There were no more letters from Mrs. Guy Thornton until the next

Christmas time, when another box went to little Daisy, and was

acknowledged as before. Then another year glided by, with a third box to

Daisy, and then one summer afternoon in August there came to Saratoga a

gay party from New York, and the clerk at Congress Hall registered, with

other names, that of Miss McDonald. Indeed, it seemed to be her party,

or at least she was its center, and the one to whom the others deferred

as to their head. Daisy was in perfect health that summer, and in

unusually good spirits, and when in the evening, yielding to the

entreaties of her friends, she entered the ball-room, clad in flowing,

gauzy robes of blue and white, with costly jewels on her neck and arms,

she took all hearts by storm, and was acknowledged at once as the star

and belle of the evening. She did not dance--she rarely did that

now--but after a short promenade through the room she took a seat near

the door, and was watching the gay dancers when she felt her arm softly

touched, and, turning, saw her maid standing by her with an anxious,

frightened look upon her face.

"Come, please, come quick," she said in a whisper, and, following her

out, Miss McDonald asked what was the matter.

"This--you must go away at once. I'll pack your things. I promised not

to tell, but I must. I can't see your pretty face all spoiled and ugly."
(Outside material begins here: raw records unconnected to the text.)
(* ===== verification/CommittedApply.v ===== *)
(** * Committed apply

    [klights-cluster-datastore/src/sqlite/live_apply/coordinator.rs]: how one
    committed log entry is applied in a transaction.  The entry is a template
    without resource versions; the coordinator answers a repeated idempotency
    key from the ledger, drops a stream position that was applied, records a
    stale status snapshot in the ledger only, and otherwise stamps the template
    with the next resource version and applies its mutations behind a savepoint.
    A precondition conflict rolls the attempt back and is recorded as the
    entry's answer.

    The wire codec of stored answers is generated code: [encode] and [decode] are
    parameters.  The resource version counter stays below [i64::MAX].

    The theorems: every stream position takes effect once and in order, and what
    does not take effect leaves the database as it was; a rejected entry changes
    the ledger and its stream position only, and its replay gets the same answer;
    an entry consumes at most one resource version and writes no other; and the
    index tables stay exact, so that an indexed list request is answered as if
    every body were decoded. *)

From S2P Require Import Prelude Text Json Watch Apply StaleResource StatusMerge StatusRegistry ResourceSemantics Selectors KeyCodec LogApply ResourceShape ResourceIndex NodeSubnets SqliteState.

Local Open Scope string_scope.
Local Open Scope rs_scope.
(* ===== verification/Rbac.v ===== *)
(** * RBAC rules

    [klights-auth/src/rbac_rule_evaluator.rs]: which requests a policy rule
    grants, which subjects an identity is, and when the rules a user holds cover
    a rule the user wants to write (the privilege-escalation check). *)

From S2P Require Import Prelude Text Json Selectors.
Local Open Scope string_scope.
Local Open Scope rs_scope.

Record PolicyRule := mkPolicyRule {
  verbs : list string;
  api_groups : list string;
  resources : list string;
  resource_names : list string;
  non_resource_urls : list string
}.

Inductive SubjectKind := User | Group | ServiceAccount.

Record Subject := mkSubject {
  subject_kind : SubjectKind; subject_name : string; subject_namespace : option string
}.

Record RuleMatchRequest := mkRuleMatchRequest {
  rq_verb : string;
  rq_api_group : option string;
  rq_resource : option string;
  rq_subresource : option string;
  rq_resource_name : option string;
  rq_non_resource_url : option string;
  rq_field_selector : option string
}.

Definition is_nil {A} (l : list A) : bool := match l with [] => true | _ => false end.

(** [l.iter().any(|x| x == "*" || x == s)]. *)
Definition any_or_star (l : list string) (s : string) : bool :=
  existsb (fun x => (x =?s "*") || (x =?s s)) l.

Definition matches_verb (verbs : list string) (verb : string) : bool := any_or_star verbs verb.
Definition matches_api_group (groups : list string) (group : string) : bool := any_or_star groups group.

(** One pattern of [matches_resource] and [matches_non_resource_url]. *)
Definition pattern_matches (pattern text : string) : bool :=
  if pattern =?s "*" then true
  else match strip_suffix "*" pattern with
       | Some prefix => starts_with prefix text
       | None => pattern =?s text
       end.

Definition matches_resource (resources : list string) (resource : string) : bool :=
  existsb (fun r => pattern_matches r resource) resources.

Definition matches_non_resource_url (urls : list string) (url : string) : bool :=
  existsb (fun u => pattern_matches u url) urls.

Definition part_names_resource (resource_names : list string) (part : string) : bool :=
  match strip_prefix "metadata.name=" (trim part) with
  | Some name => any_or_star resource_names (trim name)
  | None => false
  end.

Definition field_selector_matches_resource_names (field_selector : string) (resource_names : list string)
  : bool :=
  if is_empty field_selector then false
  else existsb (part_names_resource resource_names) (split "," field_selector).

(** The [resourceNames] restriction at the end of [rule_matches]. *)
Definition names_match (rule : PolicyRule) (request : RuleMatchRequest) : bool :=
  let verb := rq_verb request in
  if is_nil (resource_names rule) then true
  else if (verb =?s "create") || (verb =?s "deletecollection") then false
  else if (verb =?s "list") || (verb =?s "watch")
  then field_selector_matches_resource_names (unwrap_or "" (rq_field_selector request)) (resource_names rule)
  else match rq_resource_name request with
       | None => false
       | Some req_name => any_or_star (resource_names rule) req_name
       end.
Lemma snapshot_pairs f store resources :
  store_keyed store -> snapshot f store resources ->
  (fun r => (cache_key r, r)) <$> resources ≡ₚ map_to_list (view f store).
Proof.
  intros Hk Hsnap. rewrite Hsnap, <- list_fmap_compose.
  assert (Hkv : forall k r, (k, r) ∈ map_to_list (view f store) -> cache_key r = k).
  { intros k r Hin%elem_of_map_to_list. apply map_lookup_filter_Some in Hin as [Hin _]. by apply Hk. }
  induction (map_to_list (view f store)) as [|[k r] l IH]; csimpl; [done|].
  rewrite (Hkv k r) by (by left). f_equiv. apply IH. intros k' r' Hin. apply Hkv. by right.
Qed.

Lemma snapshot_nodup f store resources :
  store_keyed store -> snapshot f store resources -> NoDup (cache_key <$> resources).
Proof.
  intros Hk Hsnap. pose proof (snapshot_pairs _ _ _ Hk Hsnap) as Hp.
  apply (fmap_Permutation fst) in Hp. rewrite <- list_fmap_compose in Hp.
  change (fst ∘ (fun r => (cache_key r, r))) with cache_key in Hp.
  rewrite Hp. apply NoDup_fst_map_to_list.
Qed.

Lemma snapshot_members f store resources p :
  store_keyed store -> snapshot f store resources ->
  cr_resource <$> list_to_map (M := gmap CacheKey CachedResource)
    (reverse ((fun r => (cache_key r, mkCached r (Some p))) <$> resources)) = view f store.
Proof.
  intros Hk Hsnap. rewrite <- list_to_map_fmap.
  rewrite <- (list_to_map_to_list (view f store)). apply list_to_map_proper.
  - rewrite <- list_fmap_compose. change (fst ∘ prod_map id cr_resource) with (fst (A := CacheKey) (B := CachedResource)).
    rewrite reverse_Permutation, <- list_fmap_compose. by eapply snapshot_nodup.
  - rewrite reverse_Permutation, <- list_fmap_compose. by apply snapshot_pairs.
Qed.

(** The snapshot of a store is accepted as the baseline of the scope. *)
Lemma replace_accepts state scope f store resources p :
  filter_for scope = Ok f -> cache_scope scope = Ok scope -> store_keyed store ->
  snapshot f store resources -> valid p ->
  Forall (fun r => (r_resource_version r <= pos_resource_version p)%Z) resources ->
  match (s ← wc_scopes state !! scope; sc_position s) with
  | Some c => permits_successor c p = true
  | None => True
  end ->
  tracks scope f p store [] (run_op state (OpReplace scope resources p)).
Proof.
  intros Hf Hc Hk Hsnap Hv Hrv Hpos. cbn [WatchCache.run_op].
  assert (Hmatch : existsb (fun r => negb (filter_matches f r)) resources = false).
  { apply not_true_iff_false. intros (r & Hin%list_elem_of_In & Hr)%existsb_exists.
    rewrite Hsnap in Hin. apply list_elem_of_fmap in Hin as ([k r'] & -> & Hin).
    apply elem_of_map_to_list, map_lookup_filter_Some in Hin as [_ Hin]. cbn in *. by rewrite Hin in Hr. }
  assert (Hold : existsb (fun r => (pos_resource_version p <? r_resource_version r)%Z) resources = false).
  { apply not_true_iff_false. intros (r & Hin%list_elem_of_In & Hr%Z.ltb_lt)%existsb_exists.
    rewrite Forall_forall in Hrv. specialize (Hrv _ Hin). lia. }
  assert (Hstale : is_some_and (s ← wc_scopes state !! scope; sc_position s)
    (fun current => negb (permits_successor current p)) = false).
  { destruct (s ← _; _); cbn; [by rewrite Hpos|done]. }
  unfold replace_scope. rewrite Hf, Hc. cbn [result_bind].
  destruct (validate_cases p) as [[-> _]|[_ ?]]; [|done]. rewrite Hmatch, Hold.
  rewrite bool_decide_true by (by eapply snapshot_nodup). cbn [negb]. rewrite Hstale.
  pose proof (replace_fold p resources (∅, wc_tombstones state, wc_resources state)) as Hfold.
  destruct (fold_left (replace_one p) resources _) as [[m t] rs]. destruct Hfold as [-> _].
  eexists; exists p. cbn [wc_scopes fst]. rewrite lookup_insert_eq, (right_id_L ∅ (∪)).
  split_and!; [done|done|by apply permits_successor_refl|by apply snapshot_members|].
  intros e He. inversion He.
Qed.
Lemma opt_str_compare_trans a b c x :
  opt_str_compare a b = x -> opt_str_compare b c = x -> opt_str_compare a c = x.
Proof. destruct a, b, c; simpl; try congruence. apply str_compare_trans. Qed.

Lemma opt_str_compare_eq a b : opt_str_compare a b = Eq <-> a = b.
Proof. destruct a, b; simpl; rewrite ?str_compare_eq; split; congruence. Qed.

#[local] Instance list_le_trans : Transitive list_le.
Proof.
  intros a b c. unfold list_le.
  destruct (opt_str_compare (r_namespace a) (r_namespace b)) eqn:E1; try done;
    destruct (opt_str_compare (r_namespace b) (r_namespace c)) eqn:E2; try done.
  - rewrite (opt_str_compare_trans _ _ _ _ E1 E2). apply str_leb_trans.
  - apply opt_str_compare_eq in E1 as ->. by rewrite E2.
  - apply opt_str_compare_eq in E2 as <-. by rewrite E1.
  - by rewrite (opt_str_compare_trans _ _ _ _ E1 E2).
Qed.

#[local] Instance list_le_total : Total list_le.
Proof.
  intros a b. unfold list_le.
  destruct (r_namespace a) as [x|], (r_namespace b) as [y|]; simpl; auto; try apply str_leb_total.
  rewrite (String.compare_antisym y x). destruct (String.compare x y); simpl; auto. apply str_leb_total.
Qed.

Lemma run_ops_app state ops ops' :
  run_ops float_to_string state (ops ++ ops') = run_ops float_to_string (run_ops float_to_string state ops) ops'.
Proof. apply fold_left_app. Qed.

(** C15.  LIST and WATCH refine the store: after any earlier use of the cache, a
    scope filled from a snapshot of the store and then given the store's events
    in order, with events delivered again and operations on other scopes in
    between, lists without error exactly the objects of the store that match its
    selectors, in order of namespace and name. *)
Theorem list_watch_refines_store before scope f store resources p events ops :
  let state := run_ops float_to_string new_cache before in
  filter_for scope = Ok f -> cache_scope scope = Ok scope -> store_keyed store ->
  snapshot f store resources -> valid p ->
  Forall (fun r => (r_resource_version r <= pos_resource_version p)%Z) resources ->
  match (s ← wc_scopes state !! scope; sc_position s) with
  | Some c => permits_successor c p = true
  | None => True
  end ->
  ordered_from p events -> delivers scope [] ops events ->
  exists result, cache_list float_to_string
      (run_ops float_to_string state (OpReplace scope resources p :: ops ++ [OpReady scope])) scope = Ok result
    /\ lr_items result ≡ₚ (map_to_list (view f (store_after store events))).*2
    /\ StronglySorted list_le (lr_items result).
Proof.
  intros state Hf Hc Hk Hsnap Hv Hrv Hpos Hord Hdel.
  pose proof (replace_accepts state scope f store resources p Hf Hc Hk Hsnap Hv Hrv Hpos) as Ht.
  destruct (tracks_run _ _ _ _ _ _ _ _ Hf Hk Hdel Hord Ht) as (p' & seen' & Hend).
  assert (Hready := tracks_other scope f p' _ seen' _ (OpReady scope) I Hend).
  set (final := run_ops float_to_string state (OpReplace scope resources p :: ops ++ [OpReady scope])).
  assert (Hfinal : final = run_op (run_ops float_to_string (run_op state (OpReplace scope resources p)) ops)
    (OpReady scope)).
  { unfold final. cbn [run_ops fold_left]. change (fold_left run_op) with
      (fun l s => run_ops float_to_string s l). cbn beta. by rewrite run_ops_app. }
  rewrite <- Hfinal in Hready. destruct Hready as (s & q & Hs & _ & _ & Hview & _).
  assert (Hwf : cache_wf float_to_string final).
  { unfold final, state. rewrite <- run_ops_app. apply run_ops_wf. }
  assert (Hin : scope ∈ wc_ready final).
  { rewrite Hfinal. destruct Hend as (s0 & ? & Hs0 & _). revert Hs0.
    generalize (run_ops float_to_string (run_op state (OpReplace scope resources p)) ops). intros st Hs0.
    cbn [WatchCache.run_op]. unfold mark_ready. rewrite Hs0. cbn. set_solver. }
  destruct (list_ready _ _ _ Hwf Hin) as (s' & p'' & Hs' & _ & Hlist).
  assert (s' = s) as -> by congruence. eexists. split; [done|]. cbn [lr_items].
  split; [|apply (StronglySorted_merge_sort list_le)].
  rewrite merge_sort_Permutation. unfold member_list. rewrite <- Hview, map_to_list_fmap.
  by rewrite <- !list_fmap_compose.
Qed.
End Refinement.

(** ** A run *)

Definition float_zero_text (_ : Z) : string := "0.0".

Definition pod_scope : CacheReadinessRequest :=
  mkScope "v1" "Pod" (Some "team") (Some "app=web") None.
Definition pod_filter : ResourceFilter :=
  mkFilter "v1" "Pod" (Some "team") (Some [Equality "app" "web"]) None.
Definition labelled_pod (name app : string) (rv : Z) : Resource :=
  mkResource 1 "v1" "Pod" (Some "team") name "uid" rv
    (Object [("metadata", Object [("labels", Object [("app", Str app)])])]).
Definition pod_store : gmap CacheKey Resource :=
  <[cache_key (labelled_pod "a" "web" 3) := labelled_pod "a" "web" 3]>
    {[cache_key (labelled_pod "b" "db" 4) := labelled_pod "b" "db" 4]}.
(** Pod a leaves the selector, pod b enters it. *)
Definition leaves : ResourceEvent :=
  mkEvent Modified (labelled_pod "a" "db" 6) (Some (Position 6 11 0)).
Definition enters : ResourceEvent :=
  mkEvent Modified (labelled_pod "b" "web" 7) (Some (Position 7 12 0)).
"What do you mean?" the lady asked, and after a little she made out from

the girl's statement that in strolling on the back piazza she had

stumbled upon her first cousin, of whose whereabouts she had known

nothing for a long time.

The girl, Mary, had, it seemed, come to Saratoga a week or ten days

before, with her master's family, consisting of his wife and two

children. As the hotel was crowded they were assigned rooms for the

night in a distant part of the house, with a promise of something much

better on the morrow. In the morning, however, the lady, who had not

been well for some days, was too sick to leave her bed, and the doctor

who was called in to see her, pronounced the disease--here Sarah stopped

and gasped for breath and looked behind her and all ways, and finally

whispered a word which made even Miss McDonald start a little and wince

with fear.

"He do call it the very-o-lord," Sarah said, "but Mary says it's the

very old devil himself. She knows, she has had it, and you can't put

down a pin where the cratur didn't have his claws. They told the

landlord, who was fur puttin' 'em straight outdoors, but the doctor said

the lady must not be moved--it was sure death to do it. It was better to

keep quiet, and not make a panic. Nobody need to know it in the house,

and their rooms are so far from everybody that nobody would catch it. So

he let 'em stay, and the gentleman takes care of her, and Mary keeps the

children in the next room, and carries and brings the things, and keeps

away from everybody. Two of the servants know it, and they've had it,

and don't tell, and she said I mustn't, nor come that side of the house,

but I must tell you so that you can leave to-morrow. The lady is very

bad, and nobody takes care of her but Mr. Thornton. Mary takes things to

the door, and leaves them outside where he can get them."